While Mercy was hanging up her coat, Deborah rushed in, slightly breathless. Her bright face cheered Mercy immediately. "Am I late?" she asked.

"I'm probably early. I couldn't take the correcting this morning."

"Don't tell me about it. Let's not talk about literature or writing today, for a change."

"What shall we talk about then?" Mercy asked. "Men?"

Deborah laughed. "You know, when I saw you as I came in, I thought you were in a bad mood."

"I was."

"What about?"

"Men." They both laughed.

"Are you sure this place is affordable?" Mercy asked as they sat down in a secluded booth.

"It's not as bad as it looks," Deborah assured her.

"It doesn't look bad exactly. It just looks like it's beyond the means of an assistant professor with two kids and a mortgage."

"What about the man?"

"Oh, he fixes vacuum cleaners."

Deborah laughed again. "You can't possibly be in that bad a mood!"

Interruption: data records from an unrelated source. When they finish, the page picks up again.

(* ===== verification/RtspStartLine.v ===== *)
(** The start line of RTSP messages ([uni-rtsp/include/rtsp_start_line.h], [src/rtsp_start_line.c]):
    request and status lines parsed from and generated into text streams. *)

From S2P Require Import Prelude AptString TextStream TextValues StartLine.

(** * Data *)

Inductive rtsp_version_e := RTSP_VERSION_UNKNOWN | RTSP_VERSION_1.
Inductive rtsp_message_type_e := RTSP_MESSAGE_TYPE_UNKNOWN | RTSP_MESSAGE_TYPE_REQUEST | RTSP_MESSAGE_TYPE_RESPONSE.

(** Methods and reason phrases are positions in their tables. *)
Definition RTSP_METHOD_SETUP : Z := 0.
Definition RTSP_METHOD_ANNOUNCE : Z := 1.
Definition RTSP_METHOD_TEARDOWN : Z := 2.
Definition RTSP_METHOD_DESCRIBE : Z := 3.
Definition RTSP_METHOD_COUNT : Z := 4.
Definition RTSP_METHOD_UNKNOWN : Z := RTSP_METHOD_COUNT.
Definition RTSP_STATUS_CODE_OK : Z := 200.
Definition RTSP_REASON_PHRASE_OK : Z := 0.
Definition RTSP_REASON_PHRASE_NOT_FOUND : Z := 4.
Definition RTSP_REASON_PHRASE_COUNT : Z := 12.

Definition rtsp_version_number (v : rtsp_version_e) : Z := match v with RTSP_VERSION_UNKNOWN => 0 | RTSP_VERSION_1 => 1 end.

(** [resource_name] points to memory of the URL or to a string of its own. *)
Record rtsp_request_line_t := mk_request_line {
  rl_method_name : apt_str_t;
  rl_method_id : Z;
  rl_url : apt_str_t;
  rl_resource_name : option bytes;
  rl_version : rtsp_version_e
}.
Record rtsp_status_line_t := mk_status_line {
  sl_version : rtsp_version_e;
  sl_status_code : Z;
  sl_reason : apt_str_t
}.
#[global] Instance eta_request_line : Eta rtsp_request_line_t := fun l =>
  mk_request_line (rl_method_name l) (rl_method_id l) (rl_url l) (rl_resource_name l) (rl_version l).
#[global] Instance eta_status_line : Eta rtsp_status_line_t := fun l =>
  mk_status_line (sl_version l) (sl_status_code l) (sl_reason l).

(** The union of both lines, which a line of unknown type leaves as it was allocated. *)
Inductive rtsp_line := NO_LINE | REQUEST_LINE (l : rtsp_request_line_t) | STATUS_LINE (l : rtsp_status_line_t).
Record rtsp_start_line_t := mk_rtsp_start_line {
  rtsp_message_type : rtsp_message_type_e;
  common : rtsp_line
}.

Definition rtsp_request_line_init : rtsp_request_line_t :=
  mk_request_line apt_string_reset RTSP_METHOD_UNKNOWN apt_string_reset None RTSP_VERSION_1.
Definition rtsp_status_line_init : rtsp_status_line_t := mk_status_line RTSP_VERSION_1 RTSP_STATUS_CODE_OK apt_string_reset.
Definition rtsp_start_line_init (t : rtsp_message_type_e) : rtsp_start_line_t :=
  mk_rtsp_start_line t
    match t with
    | RTSP_MESSAGE_TYPE_REQUEST => REQUEST_LINE rtsp_request_line_init
    | RTSP_MESSAGE_TYPE_RESPONSE => STATUS_LINE rtsp_status_line_init
    | RTSP_MESSAGE_TYPE_UNKNOWN => NO_LINE
    end.

Definition RTSP_NAME : bytes := lit "RTSP".

Definition rtsp_method_string_table : list apt_str_table_item_t :=
  [ item "SETUP" 5 0; item "ANNOUNCE" 8 0; item "TEARDOWN" 8 0; item "DESCRIBE" 8 0 ].
Definition rtsp_reason_string_table : list apt_str_table_item_t :=
  [ item "OK" 2 0; item "Created" 7 0; item "Bad Request" 11 0; item "Unauthorized" 12 0; item "Not Found" 9 4;
    item "Method Not Allowed" 18 0; item "Not Acceptable" 14 4; item "Proxy Auth Required" 19 0; item "Request Timeout" 15 0;
    item "Session Not Found" 17 0; item "Internal Server Error" 21 0; item "Not Implemented" 15 4 ].

Definition rtsp_reason_phrase_get (reason : Z) : option apt_str_t :=
  apt_string_table_str_get rtsp_reason_string_table RTSP_REASON_PHRASE_COUNT reason.

(** * Parsing *)

(** libc [strrchr]: the last occurrence before the terminator. *)
Fixpoint strrchr (s : bytes) (c : char) : option nat :=
  match s with
  | [] => None
  | x :: s' =>
      if char_eqb x NUL then None
      else match strrchr s' c with
           | Some i => Some (S i)
           | None => if char_eqb x c then Some 0%nat else None
           end
  end.

(** The URL loses a slash at its end; the resource is what follows the last slash. *)
Definition rtsp_resource_uri_parse (field : apt_str_t) (l : rtsp_request_line_t) : bool * rtsp_request_line_t :=
  if (str_len field =? 0)%nat || bool_decide (str_buf field = None) then (false, l)
  else
    let url := apt_string_copy field in
    let n := (str_len url - 1)%nat in
    let url := if char_eqb (byte_at (str_mem url) n) "/"%char
               then mk_str (Some (overwrite (str_mem url) n [NUL])) n else url in
    (true, l <| rl_url := url |> <| rl_resource_name := (fun i => drop (S i) (str_mem url)) <$> strrchr (str_mem url) "/"%char |>).

Definition rtsp_version_parse (field : apt_str_t) : rtsp_version_e :=
  if (str_len field <=? length RTSP_NAME)%nat || negb (strncasecmp_eq (str_mem field) RTSP_NAME (length RTSP_NAME))
  then RTSP_VERSION_UNKNOWN
  else
    let pos := drop (length RTSP_NAME) (str_mem field) in
    if char_eqb (deref pos) "/"%char then
      if char_eqb (deref (tail pos)) "1"%char then RTSP_VERSION_1 else RTSP_VERSION_UNKNOWN
    else RTSP_VERSION_UNKNOWN.

(** The status code is an enumeration of 32 bits. *)
Definition rtsp_status_code_parse (field : apt_str_t) : Z := u32 (apt_size_value_parse field).

(** A line that cannot be parsed to its end is left as far as it was. *)
Definition rtsp_status_line_parse (field : apt_str_t) (line : apt_text_stream_t) : bool * rtsp_status_line_t :=
  let l := rtsp_status_line_init <| sl_version := rtsp_version_parse field |> in
  let '(ok, field, line) := field_sp line in
  if negb ok then (false, l) else
  let l := l <| sl_status_code := rtsp_status_code_parse field |> in
  let '(ok, field, line) := field_sp line in
  if negb ok then (false, l) else
  (true, l <| sl_reason := apt_string_copy field |>).

Definition rtsp_request_line_parse (field : apt_str_t) (line : apt_text_stream_t) : bool * rtsp_request_line_t :=
  let l := rtsp_request_line_init <| rl_method_name := apt_string_copy field |>
             <| rl_method_id := apt_string_table_id_find rtsp_method_string_table RTSP_METHOD_COUNT field |> in
  let '(ok, field, line) := field_sp line in
  if negb ok then (false, l) else
  let l := snd (rtsp_resource_uri_parse field l) in
  let '(ok, field, line) := field_sp line in
  if negb ok then (false, l) else
  (true, l <| rl_version := rtsp_version_parse field |>).

Definition rtsp_start_line_parse (sl : rtsp_start_line_t) (str : apt_str_t) : bool * rtsp_start_line_t :=
  let '(ok, field, line) := field_sp (stream_of_str str) in
  if negb ok then (false, sl) else
  if starts_with (str_mem field) RTSP_NAME then
    let '(ok, l) := rtsp_status_line_parse field line in
    (ok, mk_rtsp_start_line RTSP_MESSAGE_TYPE_RESPONSE (STATUS_LINE l))
  else
    let '(ok, l) := rtsp_request_line_parse field line in
    (ok, mk_rtsp_start_line RTSP_MESSAGE_TYPE_REQUEST (REQUEST_LINE l)).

A waiter in a waistcoat arrived to take their order. Deborah chose a traditional turkey sandwich, but Mercy decided to make the visit worth her while and went for chicken marsala. "So what's the matter?" Deborah asked. "Besides the fact that the man is a vacuum cleaner repairman."

It was Mercy's turn to laugh. "I don't mind vacuum cleaners, but I do mind that he criticizes me all the time. And he falls asleep on the couch."

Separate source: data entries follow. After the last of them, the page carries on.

Lemma sample_rtsp_sendable : rtsp_sendable sample_rtsp_request [].
Proof.
  split.
  - cbn. unfold token, no_eol, nul_free. split_and!; first [done|decide_now].
  - repeat (apply Forall_cons_2; [split; decide_now|]). by apply Forall_nil_2.
  - repeat (apply Forall_cons_2; [|]); [..|by apply Forall_nil_2]; unfold field_ok, header_name_ok, header_value_ok, no_eol;
      split_and!; try done; try decide_now; by intros c r [= <- _].
  - exists [(lit "CSeq", dec 7)], (lit "Content-Length"), []. split_and!; try done. by repeat constructor.
  - done.
  - done.
Qed.

Lemma rtsp_message_roundtrip_witness :
  exists g' m1 st', rtsp_generator_run rtsp_generator_create 0%nat sample_rtsp_request sample_rtsp_stream
      = Some ((APT_MESSAGE_STATUS_COMPLETE, g', m1), st') /\
    forall rd, reader_ok rd -> st_eos rd = false -> window rd = message_text st' ++ [] ->
    exists m' p' rd', rtsp_parser_run rtsp_parser_create rd = Some (APT_MESSAGE_STATUS_COMPLETE, Some m', p', rd') /\
      cseq (rm_header m') = 7 /\ str_text (rm_body m') = lit "hello".
Proof.
  destruct (@rtsp_message_roundtrip apr_reference apr_reference_laws sample_rtsp_request [] rtsp_generator_create 0%nat sample_rtsp_stream)
    as (g' & m1 & st' & E & _ & H).
  - exact sample_rtsp_sendable.
  - split; [reflexivity|]. left. discriminate.
  - unfold stream_wf. vm_compute. lia.
  - unfold addressable. vm_compute. reflexivity.
  - reflexivity.
  - reflexivity.
  - vm_compute. lia.
  - exists g', m1, st'. split; [exact E|]. intros rd Hrd He Hw.
    destruct (H rtsp_parser_create rd []) as (m' & p' & rd' & Ep & _ & _ & Hc & Hb & _); [split; reflexivity|exact Hrd|exact He|exact Hw|reflexivity|].
    exists m', p', rd'. split; [exact Ep|]. split; [|exact Hb]. apply Hc; [lia|].
    exists [], (lit "CSeq"), [(lit "Content-Length", dec 5)].
    split; [vm_compute; reflexivity|]. split; [vm_compute; reflexivity|]. split; [apply Forall_nil_2|].
    apply Forall_singleton. vm_compute. discriminate.
Defined.

Lemma rtsp_response_answers_witness :
  exists response g' m1 st', rtsp_response_create sample_rtsp_request 404 RTSP_REASON_PHRASE_NOT_FOUND = Some response /\
    rtsp_generator_run rtsp_generator_create 0%nat response sample_rtsp_stream = Some ((APT_MESSAGE_STATUS_COMPLETE, g', m1), st') /\
    forall rd, reader_ok rd -> st_eos rd = false -> window rd = message_text st' ++ [] ->
    exists m' p' rd', rtsp_parser_run rtsp_parser_create rd = Some (APT_MESSAGE_STATUS_COMPLETE, Some m', p', rd') /\ cseq (rm_header m') = 7.
Proof.
  destruct (@rtsp_response_answers apr_reference apr_reference_laws sample_rtsp_request
    (mk_request_line apt_string_reset RTSP_METHOD_SETUP (str_lit "rtsp://host/media/") None RTSP_VERSION_1) 404
    RTSP_REASON_PHRASE_NOT_FOUND rtsp_generator_create 0%nat sample_rtsp_stream) as (m & g' & m1 & st' & Em & E & H).
  - reflexivity.
  - reflexivity.
  - vm_compute. split; [discriminate|reflexivity].
  - lia.
  - vm_compute. split; [discriminate|reflexivity].
  - split; [reflexivity|]. left. discriminate.
  - unfold stream_wf. vm_compute. lia.
  - unfold addressable. vm_compute. reflexivity.
  - reflexivity.
  - reflexivity.
  - vm_compute. lia.
  - exists m, g', m1, st'. split; [exact Em|]. split; [exact E|]. intros rd Hrd He Hw.
    destruct (H rtsp_parser_create rd []) as (m' & p' & rd' & l' & Ep & _ & _ & _ & Hc & _); [split; reflexivity|exact Hrd|exact He|exact Hw|reflexivity|].
    exists m', p', rd'. split; [exact Ep|exact Hc].
Defined.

Deborah looked at Mercy seriously. "That's bad. A supportive partner can be invaluable."

"He seemed so nice at first," Mercy continued. "But how can you tell if they'll still be nice once you get them home?"

"Don't marry them."

"What?"

"Don't marry them. People try harder when they're not married."

Mercy had long been aware of a hazy partner figure in the life of one of Portland's big celebrities, but she had never wondered about the nature of the relationship, always assuming it was traditional. "You mean you aren't married?" Mercy asked.

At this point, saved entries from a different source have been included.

(* ===== verification/RtspServerSend.v ===== *)
(** Sending by the RTSP server: a message whose start line is of its type is always generated inside
    of the buffer of the connection, and the loop over its pieces ends. *)

From S2P Require Import Prelude AprHash AptString TextStream TextValues HeaderField TextMessage MessageParser StateMachine Transport StartLine StreamRoundtrip RtspStartLine RtspHeader RtspStream RtspServer.

(** * Programs that stay inside of a stream

    [safe n m k]: with more than [n] bytes of room [m] is defined, and leaves more than [k]. *)

Definition safe {A} (n : nat) (m : prog apt_text_stream_t A) (k : nat) : Prop :=
  forall st, stream_wf st -> addressable st -> (st_pos st + n < st_end st)%nat ->
  exists a st', m st = Some (a, st') /\ frame st st' /\ (st_pos st' + k < st_end st')%nat.

Lemma safe_ret {A} (n k : nat) (a : A) : (k <= n)%nat -> safe n (ret a) k.
Proof. intros Hk st W _ Hr. exists a, st. split_and!; [done|by apply frame_refl|lia]. Qed.

Lemma safe_put (n : nat) (d : bytes) : (length d <= n)%nat -> safe n (put d) (n - length d).
Proof.
  intros Hd st W _ Hr. destruct (put_emits d st W ltac:(lia)) as (st' & E & M). exists tt, st'. split; [done|].
  split; [eauto with mrcp|]. rewrite (emits_pos _ _ _ M), (emits_end _ _ _ M). lia.
Qed.

Lemma safe_bind {A B} (n k j : nat) (m : prog apt_text_stream_t A) (f : A -> prog apt_text_stream_t B) :
  safe n m k -> (forall a, safe k (f a) j) -> safe n (bind m f) j.
Proof.
  intros Hm Hf st W Ad Hr. destruct (Hm st W Ad Hr) as (a & s1 & E1 & F1 & H1).
  destruct (Hf a s1) as (b & s2 & E2 & F2 & H2); [by destruct F1|by eapply frame_addressable|done|].
  exists b, s2. unfold bind. rewrite E1. split; [done|]. split; [by eapply frame_trans|done].
Qed.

"Please," Deborah said, shaking her head, her eyes alight. "Was. I learned my lesson."

"And now?"

"Now I have an illegitimate son and a live-in lover. Not particularly original, but apparently still material for scandal. My publishers always avoid mentioning my household arrangements in the 'about the author' blurbs. With a lot of women writers they tell you how long they've been married and how many children they have, but I'm too disreputable, it seems. Luckily. I mean, what does that have to do with the books I write?"

"Probably a lot. You said yourself a supportive partner was invaluable."

Deborah chuckled. "Yes. I don't have domestic squabbles stealing my writing time." Deborah shook her head and laughed outright. "Well, here we are, talking about writing again! I should have known we wouldn't be able to avoid the subject!"

Mercy smiled and lifted her light eyebrows.

On her way back to the office, she indulged in her original impulse and bought herself a bar of good German chocolate. The chicken marsala had been on the nouveau cuisine side, good but minimal. She opened the purplish wrapper and stuck a sinfully creamy piece in her mouth before shoving the rest in her bag. Sex and chocolate, huh? Mercy was obviously frustrated.